Data extracted from a collection:
*** Begin section ***

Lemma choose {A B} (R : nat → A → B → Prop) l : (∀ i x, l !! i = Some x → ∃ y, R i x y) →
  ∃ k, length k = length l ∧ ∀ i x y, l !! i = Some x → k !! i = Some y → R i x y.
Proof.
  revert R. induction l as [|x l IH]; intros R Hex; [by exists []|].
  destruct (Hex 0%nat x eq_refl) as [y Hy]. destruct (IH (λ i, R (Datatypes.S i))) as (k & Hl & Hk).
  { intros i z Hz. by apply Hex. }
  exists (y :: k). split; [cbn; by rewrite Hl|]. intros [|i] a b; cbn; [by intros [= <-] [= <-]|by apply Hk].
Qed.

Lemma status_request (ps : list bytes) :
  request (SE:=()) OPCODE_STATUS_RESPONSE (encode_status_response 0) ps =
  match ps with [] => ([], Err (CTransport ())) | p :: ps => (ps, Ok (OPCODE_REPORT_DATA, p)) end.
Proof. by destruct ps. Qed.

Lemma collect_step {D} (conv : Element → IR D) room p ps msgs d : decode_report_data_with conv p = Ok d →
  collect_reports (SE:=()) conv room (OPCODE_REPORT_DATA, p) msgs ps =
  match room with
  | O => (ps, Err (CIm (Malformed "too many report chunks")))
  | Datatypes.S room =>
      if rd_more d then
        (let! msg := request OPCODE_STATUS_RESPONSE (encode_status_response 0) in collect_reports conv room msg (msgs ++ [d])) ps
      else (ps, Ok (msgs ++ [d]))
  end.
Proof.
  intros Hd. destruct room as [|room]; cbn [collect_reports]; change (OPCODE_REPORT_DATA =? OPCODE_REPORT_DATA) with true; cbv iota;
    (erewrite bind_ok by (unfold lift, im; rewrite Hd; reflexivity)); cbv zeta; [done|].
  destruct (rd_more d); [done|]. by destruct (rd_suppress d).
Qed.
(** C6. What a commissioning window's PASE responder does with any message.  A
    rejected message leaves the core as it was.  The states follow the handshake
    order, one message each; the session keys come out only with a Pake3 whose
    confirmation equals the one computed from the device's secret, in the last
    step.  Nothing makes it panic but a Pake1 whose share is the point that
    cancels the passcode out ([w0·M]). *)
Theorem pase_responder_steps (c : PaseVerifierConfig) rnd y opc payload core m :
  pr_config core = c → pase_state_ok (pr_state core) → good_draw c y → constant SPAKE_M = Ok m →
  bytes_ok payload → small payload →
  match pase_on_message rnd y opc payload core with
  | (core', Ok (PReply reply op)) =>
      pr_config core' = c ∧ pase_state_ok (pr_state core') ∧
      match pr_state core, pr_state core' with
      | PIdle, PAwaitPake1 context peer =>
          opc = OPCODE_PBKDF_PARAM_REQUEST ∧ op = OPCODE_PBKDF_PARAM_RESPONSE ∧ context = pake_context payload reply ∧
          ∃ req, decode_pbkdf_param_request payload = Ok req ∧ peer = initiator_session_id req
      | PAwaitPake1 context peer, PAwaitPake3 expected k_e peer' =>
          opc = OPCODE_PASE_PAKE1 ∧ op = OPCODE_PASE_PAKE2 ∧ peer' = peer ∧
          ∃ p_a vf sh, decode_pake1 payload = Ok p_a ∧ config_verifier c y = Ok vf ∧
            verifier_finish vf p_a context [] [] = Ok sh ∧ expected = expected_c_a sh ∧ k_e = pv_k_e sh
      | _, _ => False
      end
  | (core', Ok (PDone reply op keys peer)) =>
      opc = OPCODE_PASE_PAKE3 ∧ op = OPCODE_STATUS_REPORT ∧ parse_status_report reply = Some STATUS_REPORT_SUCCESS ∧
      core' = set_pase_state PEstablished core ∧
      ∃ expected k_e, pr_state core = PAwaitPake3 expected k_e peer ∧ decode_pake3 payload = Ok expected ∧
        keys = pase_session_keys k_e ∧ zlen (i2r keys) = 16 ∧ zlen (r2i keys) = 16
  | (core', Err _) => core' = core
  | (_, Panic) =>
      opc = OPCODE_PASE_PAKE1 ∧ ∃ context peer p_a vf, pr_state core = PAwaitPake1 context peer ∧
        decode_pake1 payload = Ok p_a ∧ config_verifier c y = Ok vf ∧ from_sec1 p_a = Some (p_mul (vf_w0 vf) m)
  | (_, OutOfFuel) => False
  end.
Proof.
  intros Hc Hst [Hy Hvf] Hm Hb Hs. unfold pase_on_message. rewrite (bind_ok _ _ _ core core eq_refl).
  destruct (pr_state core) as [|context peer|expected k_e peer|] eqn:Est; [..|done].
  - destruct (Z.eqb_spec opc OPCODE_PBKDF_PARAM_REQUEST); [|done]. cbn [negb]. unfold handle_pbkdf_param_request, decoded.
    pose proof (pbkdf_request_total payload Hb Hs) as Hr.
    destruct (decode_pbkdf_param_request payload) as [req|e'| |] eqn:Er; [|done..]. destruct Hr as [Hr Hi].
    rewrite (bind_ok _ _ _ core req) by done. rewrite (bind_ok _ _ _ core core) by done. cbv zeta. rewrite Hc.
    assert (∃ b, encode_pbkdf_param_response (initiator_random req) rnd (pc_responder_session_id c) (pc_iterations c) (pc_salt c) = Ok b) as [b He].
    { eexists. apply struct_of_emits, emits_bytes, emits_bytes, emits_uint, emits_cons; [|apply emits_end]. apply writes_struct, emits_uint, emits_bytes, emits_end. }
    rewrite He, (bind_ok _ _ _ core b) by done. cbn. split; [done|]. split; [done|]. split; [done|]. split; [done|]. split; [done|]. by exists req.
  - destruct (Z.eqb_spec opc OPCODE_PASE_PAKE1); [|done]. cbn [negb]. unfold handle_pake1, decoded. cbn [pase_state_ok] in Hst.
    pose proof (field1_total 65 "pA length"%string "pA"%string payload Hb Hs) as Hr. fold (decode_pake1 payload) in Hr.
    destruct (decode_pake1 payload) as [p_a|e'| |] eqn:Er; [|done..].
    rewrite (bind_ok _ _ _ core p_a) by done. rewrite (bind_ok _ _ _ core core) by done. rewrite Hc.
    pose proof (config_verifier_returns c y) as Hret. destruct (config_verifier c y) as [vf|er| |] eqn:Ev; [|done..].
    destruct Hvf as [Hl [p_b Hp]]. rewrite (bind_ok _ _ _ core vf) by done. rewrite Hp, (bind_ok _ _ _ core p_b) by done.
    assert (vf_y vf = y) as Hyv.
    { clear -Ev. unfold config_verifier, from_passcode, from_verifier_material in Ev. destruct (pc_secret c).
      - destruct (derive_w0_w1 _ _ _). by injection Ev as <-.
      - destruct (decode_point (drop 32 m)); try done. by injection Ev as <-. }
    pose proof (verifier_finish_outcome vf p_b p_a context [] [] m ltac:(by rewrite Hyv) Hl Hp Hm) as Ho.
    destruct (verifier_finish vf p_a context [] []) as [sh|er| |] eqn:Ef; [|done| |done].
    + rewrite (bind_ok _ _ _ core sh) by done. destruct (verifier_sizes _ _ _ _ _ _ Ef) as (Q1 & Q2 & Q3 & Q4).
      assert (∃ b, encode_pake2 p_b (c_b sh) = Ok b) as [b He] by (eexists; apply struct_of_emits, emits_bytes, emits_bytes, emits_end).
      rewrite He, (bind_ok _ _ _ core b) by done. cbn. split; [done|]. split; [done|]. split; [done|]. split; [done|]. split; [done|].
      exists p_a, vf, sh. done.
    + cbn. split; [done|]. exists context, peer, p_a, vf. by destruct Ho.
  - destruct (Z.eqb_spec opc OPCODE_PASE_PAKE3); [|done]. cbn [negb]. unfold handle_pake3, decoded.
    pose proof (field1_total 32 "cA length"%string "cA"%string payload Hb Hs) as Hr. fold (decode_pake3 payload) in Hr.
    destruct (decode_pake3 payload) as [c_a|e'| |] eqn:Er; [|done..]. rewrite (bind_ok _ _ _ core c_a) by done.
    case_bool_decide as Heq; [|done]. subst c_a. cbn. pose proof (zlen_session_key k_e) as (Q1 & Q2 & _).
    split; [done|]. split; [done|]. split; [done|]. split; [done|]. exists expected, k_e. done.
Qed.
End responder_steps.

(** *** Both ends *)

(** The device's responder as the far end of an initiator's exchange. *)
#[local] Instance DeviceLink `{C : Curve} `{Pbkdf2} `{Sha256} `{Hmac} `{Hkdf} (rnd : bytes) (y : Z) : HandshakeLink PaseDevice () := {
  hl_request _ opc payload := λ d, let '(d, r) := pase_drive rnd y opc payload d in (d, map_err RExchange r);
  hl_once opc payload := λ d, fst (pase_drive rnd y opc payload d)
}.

*** End section ***

**GOAL OF THE EXERCISE**
How many of the lines in the records include the word "whose"? Only the number should be given.

**RESPONSE TO THE EXERCISE**
2